## PROBLEM
Of the material below, only the lines from the line containing "Inductive value_equiv : Value" down to the line containing "value_equiv (VObject l) (VObject k)." belong in the answer, written out exactly.

*** MATERIAL FOR THIS TASK

(* ===== verification/Json.v ===== *)
(** * [serde_json::Value]

    The JSON values the crates pass around. The number type of [serde_json] and
    its serializer are not part of the repository: they are the parameters
    [Number] and [to_writer]. A map is the list of its entries in iteration
    order, with distinct keys ([wf_value]). *)

From S2P Require Import Prelude Text.

Class SerdeJson := {
  Number : Type;
  Number_eq_dec :: EqDecision Number
}.

Inductive Value `{SerdeJson} : Type :=
| VNull
| VBool (b : bool)
| VNumber (n : Number)
| VString (s : str)
| VArray (items : list Value)
| VObject (entries : list (str * Value)).

(** [serde_json::to_writer] into a byte vector. *)
Class SerdeJsonWriter `{SerdeJson} := { to_writer : Value → bytes }.

(** The bytes [, : ] }] that follow a complete value inside a larger one. *)
Definition delimited (r : bytes) : Prop :=
  match r with [] => True | b :: _ => b ∈ [44; 58; 93; 125] end.

Section value.
Context `{SJ : SerdeJson}.
Implicit Types (v w : Value).

(** [Value::is_null]. *)
Definition is_null v : bool := match v with VNull => true | _ => false end.

(** Neither an array nor an object: what [write_scalar] gets. *)
Definition is_scalar_value v : bool :=
  match v with VArray _ | VObject _ => false | _ => true end.

(** Strings hold scalar values only and the keys of an object are distinct. *)
Fixpoint wf_value v : Prop :=
  match v with
  | VString s => valid_str s
  | VArray items => foldr (λ i P, wf_value i ∧ P) True items
  | VObject entries =>
      NoDup entries.*1 ∧ foldr (λ e P, (valid_str e.1 ∧ wf_value e.2) ∧ P) True entries
  | _ => True
  end.

(** Equality of payloads: arrays in order, objects as maps from keys to values. *)
Inductive value_equiv : Value → Value → Prop :=
| equiv_scalar v : is_scalar_value v = true → value_equiv v v
| equiv_array l k : Forall2 value_equiv l k → value_equiv (VArray l) (VArray k)
| equiv_object l l' k k' :
    l ≡ₚ l' → k ≡ₚ k' → Forall2 (λ a b, a.1 = b.1 ∧ value_equiv a.2 b.2) l' k' →
    value_equiv (VObject l) (VObject k).

(** Documented behaviour of the serializer on scalars, from the JSON grammar: the
    text of a scalar starts with none of [, : [ ] { }], and the text up to the
    next delimiter determines the scalar. *)
Class SerdeJsonWriterLaws (SW : SerdeJsonWriter) : Prop := {
  to_writer_head v :
    is_scalar_value v = true → wf_value v →
    ∃ c r, to_writer v = c :: r ∧ c ∉ [44; 58; 91; 93; 123; 125];
  to_writer_prefix v w r1 r2 :
    is_scalar_value v = true → is_scalar_value w = true → wf_value v → wf_value w →
    delimited r1 → delimited r2 → to_writer v ++ r1 = to_writer w ++ r2 → v = w ∧ r1 = r2
}.

(** ** Induction and decidable equality *)

Lemma Value_nested_ind (P : Value → Prop) :
  (∀ v, is_scalar_value v = true → P v) →
  (∀ l, Forall P l → P (VArray l)) →
  (∀ l, Forall (λ e, P e.2) l → P (VObject l)) →
  ∀ v, P v.
Proof.
  intros Hs Ha Ho. fix IH 1. intros [ | | | |l|l]; try by apply Hs.
  - apply Ha. induction l as [|v l IHl]; constructor; [apply IH|apply IHl].
  - apply Ho. induction l as [|e l IHl]; constructor; [apply IH|apply IHl].
Qed.

Definition Value_eq_dec_aux : ∀ v w, {v = w} + {v ≠ w}.
Proof.
  fix IH 1. intros [ |b|n|s|l|l] [ |b'|n'|s'|l'|l'];
    try (right; discriminate).
  - by left.
  - destruct (decide (b = b')) as [->|]; [by left|right; congruence].
  - destruct (decide (n = n')) as [->|]; [by left|right; congruence].
  - destruct (decide (s = s')) as [->|]; [by left|right; congruence].
  - assert ({l = l'} + {l ≠ l'}) as [->|]; [|by left|right; congruence].
    revert l'. induction l as [|v l IHl]; intros [|w l']; [by left|by right|by right|].
    destruct (IH v w) as [->|]; [|right; congruence].
    destruct (IHl l') as [->|]; [by left|right; congruence].
  - assert ({l = l'} + {l ≠ l'}) as [->|]; [|by left|right; congruence].
    revert l'. induction l as [|[k v] l IHl]; intros [|[k' w] l']; [by left|by right|by right|].
    destruct (decide (k = k')) as [->|]; [|right; congruence].
    destruct (IH v w) as [->|]; [|right; congruence].
    destruct (IHl l') as [->|]; [by left|right; congruence].
Defined.

#[global] Instance Value_eq_dec : EqDecision Value := Value_eq_dec_aux.

Lemma wf_array l : wf_value (VArray l) ↔ Forall wf_value l.
Proof. simpl. induction l; simpl; rewrite ?Forall_cons, ?Forall_nil; intuition. Qed.

Lemma wf_object l :
  wf_value (VObject l) ↔ NoDup l.*1 ∧ Forall (λ e, valid_str e.1 ∧ wf_value e.2) l.
Proof.
  simpl. apply and_iff_compat_l.
  induction l; simpl; rewrite ?Forall_cons, ?Forall_nil; intuition.
Qed.

Lemma value_equiv_refl v : value_equiv v v.
Proof.
  induction v using Value_nested_ind.
  - by apply equiv_scalar.
  - apply equiv_array. by apply Forall_Forall2_diag.
  - eapply equiv_object; [done|done|]. apply Forall_Forall2_diag.
    eapply Forall_impl; [done|]. by simpl.
Qed.
End value.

******

## COMPLETED TASK
Inductive value_equiv : Value → Value → Prop :=
| equiv_scalar v : is_scalar_value v = true → value_equiv v v
| equiv_array l k : Forall2 value_equiv l k → value_equiv (VArray l) (VArray k)
| equiv_object l l' k k' :
    l ≡ₚ l' → k ≡ₚ k' → Forall2 (λ a b, a.1 = b.1 ∧ value_equiv a.2 b.2) l' k' →
    value_equiv (VObject l) (VObject k).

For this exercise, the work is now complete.